I gritted a smile on my face, and with less than sincere kindness, continued to calmly reposition him. I had found that language did no good, and our sessions were usually conducted in silence. If I spoke too much, he would become quickly over stimulated, throw himself off the equipment, and have massive, frightening tantrums.

My patience, the little I ever had, was finally frazzled to such a thin thread that I snapped. I called out his name angrily, and gripped his wrist much harder than I should have. I knew I was a jerk at that moment, but it didn’t matter. My face had been smacked really hard too many times by his wrenching movements and the swelling bruises and ineffectual attempts to help him had taken its toll.

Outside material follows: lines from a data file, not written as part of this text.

Lemma create_import_inv now token baseline_token owner request bootstrap baseline w :
  workspace_inv w -> fresh_token token w -> workspace_inv (create_import now token baseline_token owner request bootstrap baseline w).1.
Proof.
  intros Hinv Hfresh.
  destruct (create_import_effect now token baseline_token owner request bootstrap baseline w Hfresh)
    as [Hl [Hsame|(c & d & n & new & Hc & Hd & Hn & Hnew & Hr & Hown & Hsame)]].
  { by apply (workspace_inv_records w). }
  intros o. apply (records_ok_limits _ _ _ Hl). destruct (decide (o = owner)) as [->|Hne]; [|rewrite Hsame by done; apply Hinv]. rewrite Hown.
  unfold import_refused in Hr. rewrite <-Hnew in Hr. destruct (wr_has_designs _); [|done]. simpl in Hr. destruct (List.find _ _) eqn:Hfind; [done|].
  unfold full in Hr. case_bool_decide as Hfull; [done|]. destruct (SchemiiWorkspace_check new) eqn:Hcheck; [|done]. subst new.
  apply records_ok_append; [apply Hinv|apply Hfresh|done|lia|done|done|].
  intros c' d' n' i x Hx Ht. unfold has_target, fresh_workspace in Ht. simpl in Ht. rewrite Hc, Hd, Hn in Ht.
  rewrite !andb_true_iff, !bool_decide_eq_true in Ht. destruct Ht as [[[= <-] [= <-]] [= <-]].
  eapply List.find_none; [exact Hfind|]. apply list_elem_of_In, list_elem_of_fmap. exists (i, x). split; [done|]. by apply dget_Some_elem.
Qed.

Lemma workspace_step_inv w w' : workspace_step w w' -> workspace_inv w -> workspace_inv w'.
Proof.
  intros [now token owner name Hnow Hfresh|now token btoken owner request bootstrap baseline Hnow Hfresh|now owner ws request Hnow Hname
         |now owner ws request Hnow Hreq|owner ws expected|g|g|m] Hinv.
  - rewrite create_local_eq. assert (workspace_inv (put_owner owner (records_of w owner) w)) as Hready by (by apply workspace_inv_put).
    unfold full. case_bool_decide as Hfull; [done|]. destruct (SchemiiWorkspace_check _) eqn:Hcheck; [|done].
    apply workspace_inv_put; [done|]. rewrite dset_new by apply Hfresh. apply records_ok_append; [apply Hinv|apply Hfresh|done|lia|done|done|done].
  - by apply create_import_inv.
  - rewrite rename_eq. unfold at_revision. destruct (dget ws (records_of w owner)) as [current|] eqn:Hget; [|done]. case_bool_decide; [|done].
    destruct (ro_valid _ _ (Hinv owner) _ _ Hget) as [_ Hcheck]. apply check_parts in Hcheck as (_ & Ht & Ho).
    destruct (old_measures _ _ _ _ Hinv Hget) as [Hp He]. by apply with_workspace_inv.
  - rewrite update_layout_eq. unfold at_revision. destruct (dget ws (records_of w owner)) as [current|] eqn:Hget; [|done]. case_bool_decide; [|done].
    case_bool_decide as Hp; [done|]. destruct (bool_decide _ && _) eqn:He; [done|].
    destruct (ro_valid _ _ (Hinv owner) _ _ Hget) as [_ Hcheck]. apply check_parts in Hcheck as (Hname & Ht & Ho).
    destruct (old_measures _ _ _ _ Hinv Hget) as [_ He']. unfold SchemiiWorkspaceLayoutUpdate_check in Hreq.
    rewrite !andb_true_iff, !bool_decide_eq_true in Hreq. destruct Hreq as (((((_ & _) & _) & _) & Hnt) & Hno).
    apply with_workspace_inv; try done; [|lia|]; unfold layout_orders in *; destruct (wlu_column_orders request) as [orders|]; simpl in *; try done.
    + by apply bool_decide_eq_true in Hno.
    + apply bool_decide_eq_false in He. lia.
  - rewrite delete_eq. unfold at_revision. destruct (dget ws (records_of w owner)) as [current|] eqn:Hget; [|done]. case_bool_decide; [|done].
    destruct (mutation_blocked _ _ _ _); [done|]. assert (forall b m, workspace_inv (if b : bool then put_migrations m w else w)) as Hany by (by intros [] ?).
    apply workspace_inv_put; [apply Hany|]. apply records_ok_remove, Hany.
  - by apply (workspace_inv_records w).
  - unfold add_mutation_guard. run_method. case_bool_decide; [done|]. by apply (workspace_inv_records w).
  - exact Hinv.
Qed.

(** In every run the workspaces of every owner stay consistent and bounded. Whatever calls the repository serves from
    its start, each workspace is stored under its own ID and passes its model, no owner has more workspaces, table
    positions or column-order entries than the limits allow, and no two workspaces of an owner have the same PostgreSQL
    target. *)
Theorem workspaces_stay_bounded max_workspaces max_positions max_entries has_designs repository w w' :
  InMemoryWorkspaceRepository max_workspaces max_positions max_entries has_designs = Some repository ->
  ww_workspaces w = repository -> rtc workspace_step w w' -> workspace_inv w'.
Proof.
  unfold InMemoryWorkspaceRepository. destruct (bool_decide (max_workspaces < 1)%Z || _ || _) eqn:Hb; [done|]. intros [= <-] Hw Hrun.
  rewrite !orb_false_iff, !bool_decide_eq_false in Hb. assert (workspace_inv w) as Hinv.
  { intros o. unfold records_of. rewrite Hw. simpl. split; simpl; try done; [constructor|unfold total; simpl; lia..]. }
  clear Hw. induction Hrun as [|w w1 w' Hstep _ IH]; [done|]. by apply IH, (workspace_step_inv w).
Qed.
(* ===== verification/WorkspaceExamples.v ===== *)
(** * Workspaces on a sample schema

    Witnesses for [WorkspaceTheorems] and [WorkspaceOpen]: a user opens the schema of
    [ImportExamples]. *)

From stdpp Require Import pretty.
From Stdlib Require Import Ascii String Floats.SpecFloat.
From S2P Require Import Prelude Json PyString DesignModels DefinitionAnalysis DesignValidation DeletionImpact DesignDocument DesignDecode DesignStore DesignStoreInv DesignStoreSpec DesignStoreReach MigrationModels MigrationStore CheckExpressions Reconcile ValidationSpec MigrationReview SchemaSource CatalogModels CatalogImport ImportProps ImportTheorems ImportExamples WorkspaceStore WorkspaceRoutes WorkspaceProps WorkspaceTheorems WorkspaceOpen.
Open Scope string_scope.
Open Scope list_scope.

#[local] Existing Instances import_sha import_pglast import_trees import_rendering sample_sqlglot.

(** One guard: the migrations of the workspace. *)
Definition sample_blocks (g : unit) (s : MigrationRepo DesignRepo PostgresCatalog) (owner ws : string) : bool := any_execution s owner ws blocks_lifecycle.

Definition start_designs : DesignRepo :=
  {| rp_designs := ∅; rp_layouts := ∅; rp_history := ∅; rp_history_state := ∅; rp_position_memory := ∅; rp_next_history_id := 1;
     rp_history_action_limit := 50 |}.
Definition start_repository : WorkspaceRepo unit :=
  {| wr_records := []; wr_max_workspaces_per_owner := MAX_WORKSPACES_PER_OWNER;
     wr_max_table_positions_per_owner := MAX_TABLE_POSITIONS_PER_OWNER;
     wr_max_column_display_order_entries_per_owner := MAX_COLUMN_DISPLAY_ORDER_ENTRIES_PER_OWNER; wr_has_designs := true; wr_mutation_guards := [] |}.
Definition start_world : workspace_world unit PostgresCatalog :=
  {| ww_workspaces := start_repository; ww_migrations := InMemoryMigrationRepository start_designs |}.

Lemma start_designs_inv : repo_inv start_designs.
Proof. apply (start_inv 50). reflexivity. Qed.

Definition hex32 : string := "0123456789abcdef0123456789abcdef".
Definition shop_connection : saved_connection := {| sc_id := "pg_" ++ hex32; sc_database := "shop"; sc_owner_id := None; sc_revision := 4 |}.
Definition shop_access : target_access := {| tac_connection := Ok shop_connection; tac_catalog := fun _ => Ok (shop "id") |}.

(** The result of a run that succeeds. *)
Definition ok_or {E A} (d : A) (r : result E A) : A := match r with Ok a => a | Err _ => d end.

Lemma run_ok {S E A} (d : A) (p : S * result E A) : match p.2 with Ok _ => true | Err _ => false end = true -> p = (p.1, Ok (ok_or d p.2)).
Proof. by destruct p as [s [a|e]]. Qed.

Definition empty_workspace : SchemiiWorkspace :=
  {| wk_id := ""; wk_revision := 0; wk_name := ""; wk_connection_id := None; wk_connection_owner_id := None; wk_database := None;
     wk_namespace := None; wk_tables := []; wk_column_orders := []; wk_import_summary := None; wk_created_at := 0; wk_updated_at := 0 |}.
Definition no_response : SchemiiPostgresWorkspaceResponse :=
  {| spr_created := false; spr_workspace := empty_workspace; spr_design := empty_design ""; spr_layout := current_layout start_designs ("", "") 0 |}.

Abbreviation open_shop := (open_postgres_workspace some_text 10 hex32 "b1" "alice" shop_access "public" start_world).
Definition open_world : workspace_world unit PostgresCatalog := open_shop.1.
Definition open_response : SchemiiPostgresWorkspaceResponse := ok_or no_response open_shop.2.

Lemma shop_opened : open_shop = (open_world, Ok open_response).
Proof. unfold open_world, open_response. refine (run_ok no_response open_shop _). vm_compute. reflexivity. Qed.

Lemma shop_created : spr_created open_response = true.
Proof. vm_compute. reflexivity. Qed.

Lemma start_untouched : untouched ("alice", "ws_" ++ hex32)%string (designs_of start_world).
Proof. done. Qed.

Lemma start_fresh token : fresh_token token start_world.
Proof. done. Qed.

Lemma opening_is_in_sync_witness :
  spr_created open_response = true /\ existing "alice" "public" shop_connection open_world = Some (spr_workspace open_response) /\
  response "alice" true (spr_workspace open_response) open_world = open_response.
Proof.
  pose proof (opening_is_in_sync some_text 10 hex32 "b1" "alice" "public" shop_access shop_connection eq_refl start_world
    start_designs_inv (start_fresh hex32) start_untouched eq_refl) as Hopen.
  rewrite shop_opened in Hopen. destruct Hopen as (Hr & He & _). rewrite shop_created in Hr.
  split; [exact shop_created|]. split; [exact He|]. exact (eq_sym Hr).
Defined.

Definition other_answer : target_access := {| tac_connection := Ok shop_connection; tac_catalog := fun _ => Err PostgresConnectionError |}.

Lemma schemas_are_imported_once_witness :
  open_postgres_workspace some_text 11 "x" "b2" "alice" other_answer "public" open_world =
    (open_world, Ok {| spr_created := false; spr_workspace := spr_workspace open_response; spr_design := spr_design open_response;
                       spr_layout := spr_layout open_response |}).
Proof.
  refine (proj1 (schemas_are_imported_once some_text "alice" "public" shop_connection 10 hex32 "b1" shop_access start_world open_world open_response
    11 "x" "b2" other_answer shop_connection eq_refl start_designs_inv (start_fresh hex32) start_untouched eq_refl shop_opened eq_refl eq_refl eq_refl eq_refl)).
Defined.

(** ** The repository *)

Definition draft_request : WorkspaceCreateRecord :=
  {| wcr_name := "Draft"; wcr_connection_id := None; wcr_connection_owner_id := None; wcr_database := None; wcr_namespace := None |}.
Definition draft_world : workspace_world unit PostgresCatalog := (create 5 hex32 "alice" draft_request None start_world).1.
Definition draft : SchemiiWorkspace := fresh_workspace 5 hex32 draft_request None None.
Definition draft_id : string := "ws_" ++ hex32.

Lemma draft_stored : dget draft_id (records_of draft_world "alice") = Some draft.
Proof. vm_compute. reflexivity. Qed.

Lemma workspaces_stay_bounded_witness : workspace_inv draft_world /\ length (records_of draft_world "alice") = 1.
Proof.
  split; [|vm_compute; reflexivity].
  apply (workspaces_stay_bounded sample_blocks 1000 100000 100000 true start_repository start_world draft_world eq_refl eq_refl).
  apply rtc_once. apply (step_create sample_blocks start_world 5 hex32 "alice" "Draft"); [|apply start_fresh].
  intros owner id x Hx. discriminate Hx.
Defined.

Definition rename_draft : WorkspaceMetadataUpdate := {| wmu_expected_revision := 1; wmu_name := "Shop" |}.

Lemma changes_need_current_state_witness :
  match rename 6 "alice" draft_id rename_draft draft_world with
  | (after, Ok z) => draft = draft /\ z = revised 6 "Shop" [] [] draft /\ dget draft_id (records_of after "alice") = Some z
  | (after, Err e) => after = draft_world /\ e = WorkspaceConflictError 1
  end.
Proof.
  destruct (changes_need_current_state sample_blocks "alice" draft_id draft_world draft_world draft draft 1
    (rtc_refl _ _) draft_stored draft_stored) as (_ & Hrename & _).
  exact (Hrename 6%Z rename_draft eq_refl eq_refl).
Defined.

Definition shop_request : WorkspaceCreateRecord :=
  {| wcr_name := "shop.public"; wcr_connection_id := Some ("pg_" ++ hex32)%string; wcr_connection_owner_id := Some "alice";
     wcr_database := Some "shop"; wcr_namespace := Some "public" |}.

Lemma shop_placed : Forall (fun p => position_allowed (wdb_content (bootstrap_of shop_import)) p = true) (layout_objects (wdb_layout (bootstrap_of shop_import))).
Proof. apply (bool_decide_unpack _). vm_compute. exact I. Qed.
Lemma shop_checked : SchemiiDesignContent_check (wdb_content (bootstrap_of shop_import)) = true.
Proof. vm_compute. reflexivity. Qed.
Lemma shop_laid_out : SchemiiDesignLayoutContent_check (wdb_layout (bootstrap_of shop_import)) = true.
Proof. vm_compute. reflexivity. Qed.
Lemma shop_validated : validate_design_content (wdb_content (bootstrap_of shop_import)) = Ok tt.
Proof. vm_compute. reflexivity. Qed.
Lemma shop_welcome : import_refused 10 hex32 "alice" shop_request (bootstrap_of shop_import) ("pg_" ++ hex32)%string "shop" "public" start_world = None.
Proof. vm_compute. reflexivity. Qed.

Lemma imports_are_atomic_witness :
  (create_import 10 hex32 "b1" "alice" shop_request (bootstrap_of shop_import) (baseline_of shop_connection (shop "id") shop_import) start_world).2 =
  Ok (fresh_workspace 10 hex32 shop_request (Some (or_else (wcr_connection_owner_id shop_request) "alice"))
        (Some (wdb_import_summary (bootstrap_of shop_import)))).
Proof.
  pose proof (imports_are_atomic 10 hex32 "b1" "alice" shop_request (bootstrap_of shop_import) (baseline_of shop_connection (shop "id") shop_import)
    ("pg_" ++ hex32)%string "shop" "public" start_world eq_refl eq_refl eq_refl start_designs_inv shop_checked shop_laid_out (start_fresh hex32)
    start_untouched eq_refl) as Himport.
  cbv zeta in Himport. destruct Himport as [_ Hok]. exact (Hok shop_welcome shop_validated shop_placed).
Defined.

(** ** Showing *)

Abbreviation show_shop := (get_workspace_catalog "alice" shop_access draft_id open_world).
Definition no_catalog : WorkspaceCatalogResponse :=
  {| wcr_response_workspace := empty_workspace; wcr_response_catalog := shop "id"; wcr_response_positions := [] |}.
Definition shown : WorkspaceCatalogResponse := ok_or no_catalog show_shop.2.
Definition shown_world : workspace_world unit PostgresCatalog := show_shop.1.

Lemma shop_shown : show_shop = (shown_world, Ok shown).
Proof. unfold shown_world, shown. refine (run_ok no_catalog show_shop _). vm_compute. reflexivity. Qed.

Lemma shown_tables_distinct : NoDup (pb_name <$> pg_tables (pg_content (wcr_response_catalog shown))).
Proof. apply (bool_decide_unpack _). vm_compute. exact I. Qed.

Lemma shown_layouts_can_be_saved_witness :
  check_layout (wcr_response_catalog shown)
    {| wlu_expected_revision := 1; wlu_expected_connection_revision := 4; wlu_tables := wcr_response_positions shown;
       wlu_column_orders := Some (wk_column_orders (wcr_response_workspace shown)) |} open_world = (open_world, Ok tt).
Proof.
  refine (proj2 (proj2 (shown_layouts_can_be_saved "alice" shop_access draft_id 1 4 open_world shown_world shown shop_shown shown_tables_distinct))).
Defined.

(** ** Defects *)

(** A repository with room for one column, and an order of two. *)
Definition narrow_world : workspace_world unit PostgresCatalog :=
  {| ww_workspaces := {| wr_records := [("alice", [(draft_id, draft)])]; wr_max_workspaces_per_owner := 10; wr_max_table_positions_per_owner := 10;
       wr_max_column_display_order_entries_per_owner := 1; wr_has_designs := true; wr_mutation_guards := [] |};
     ww_migrations := InMemoryMigrationRepository start_designs |}.
Definition two_columns : TableColumnDisplayOrder := {| tco_name := "people"; tco_columns := ["id"; "email"] |}.
Definition wide_layout : SchemiiWorkspaceLayoutUpdate :=
  {| wlu_expected_revision := 1; wlu_expected_connection_revision := 1; wlu_tables := []; wlu_column_orders := Some [two_columns] |}.

Lemma column_order_limit_unnamed_witness :
  update_layout 6 "alice" draft_id wide_layout narrow_world = (narrow_world, Err (WorkspaceLimitError "column display order entry" 1)) /\
  ("column display order entry" = "table position" /\ workspace_limit_name "column display order entry" = "workspace_layout.maximum_table_positions" \/
   "column display order entry" = "column display order entry" /\
   workspace_limit_name "column display order entry" = "workspace.column display order entry").
Proof.
  assert (update_layout 6 "alice" draft_id wide_layout narrow_world = (narrow_world, Err (WorkspaceLimitError "column display order entry" 1))) as Hrun
    by (vm_compute; reflexivity).
  split; [exact Hrun|]. exact (column_order_limit_unnamed 6 "alice" draft_id wide_layout narrow_world narrow_world _ 1 Hrun).
Defined.

Definition arranged : SchemiiWorkspace :=
  {| wk_id := draft_id; wk_revision := 2; wk_name := "Shop"; wk_connection_id := Some ("pg_" ++ hex32)%string;
     wk_connection_owner_id := Some "alice"; wk_database := Some "shop"; wk_namespace := Some "public"; wk_tables := [];
     wk_column_orders := [two_columns]; wk_import_summary := None; wk_created_at := 5; wk_updated_at := 6 |}.
Definition arranged_world : workspace_world unit PostgresCatalog :=
  {| ww_workspaces := {| wr_records := [("alice", [(draft_id, arranged)])]; wr_max_workspaces_per_owner := 10; wr_max_table_positions_per_owner := 10;
       wr_max_column_display_order_entries_per_owner := 10; wr_has_designs := true; wr_mutation_guards := [] |};
     ww_migrations := InMemoryMigrationRepository start_designs |}.
Definition emptied : PostgresTable :=
  {| pb_namespace := "public"; pb_name := "people"; pb_kind := PlainTable; pb_is_partition := false; pb_partition_key := None;
     pb_columns := []; pb_primary_key := None; pb_unique_constraints := []; pb_checks := []; pb_not_null_constraints := [];
     pb_exclusion_constraints := []; pb_indexes := []; pb_triggers := [] |}.
Definition emptied_catalog : PostgresCatalog :=
  {| pg_content := {| pg_database := "shop"; pg_namespace := "public"; pg_server_version := "17.1"; pg_server_version_num := 170001;
       pg_server_timezone := "UTC"; pg_types := []; pg_tables := [emptied]; pg_relationships := []; pg_functions := []; pg_views := [];
       pg_materialized_views := [] |}; pg_captured_at := 0; pg_fingerprint := "" |}.
Definition emptied_access : target_access := {| tac_connection := Ok shop_connection; tac_catalog := fun _ => Ok emptied_catalog |}.

Lemma emptied_table_hides_catalog_witness :
  get_workspace_catalog "alice" emptied_access draft_id arranged_world = (arranged_world, Err UncaughtModel).
Proof.
  apply (emptied_table_hides_catalog "alice" emptied_access draft_id shop_connection emptied_catalog emptied two_columns arranged);
    try reflexivity; [eexists; reflexivity|left..].
Defined.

Chris suddenly stopped, became completely still and looked at me. Then, he reached out and stroked my cheek softly, gazing at me all the while.

I sat there before him, the anger and frustration I had been feeling, diffused like a pin touched to an overfull balloon. With great self loathing and disgust, I released his wrist. He continued to stroke my cheek and look at me. I am not sure I have ever felt more shame, nor more absolute forgiveness than I did at that moment.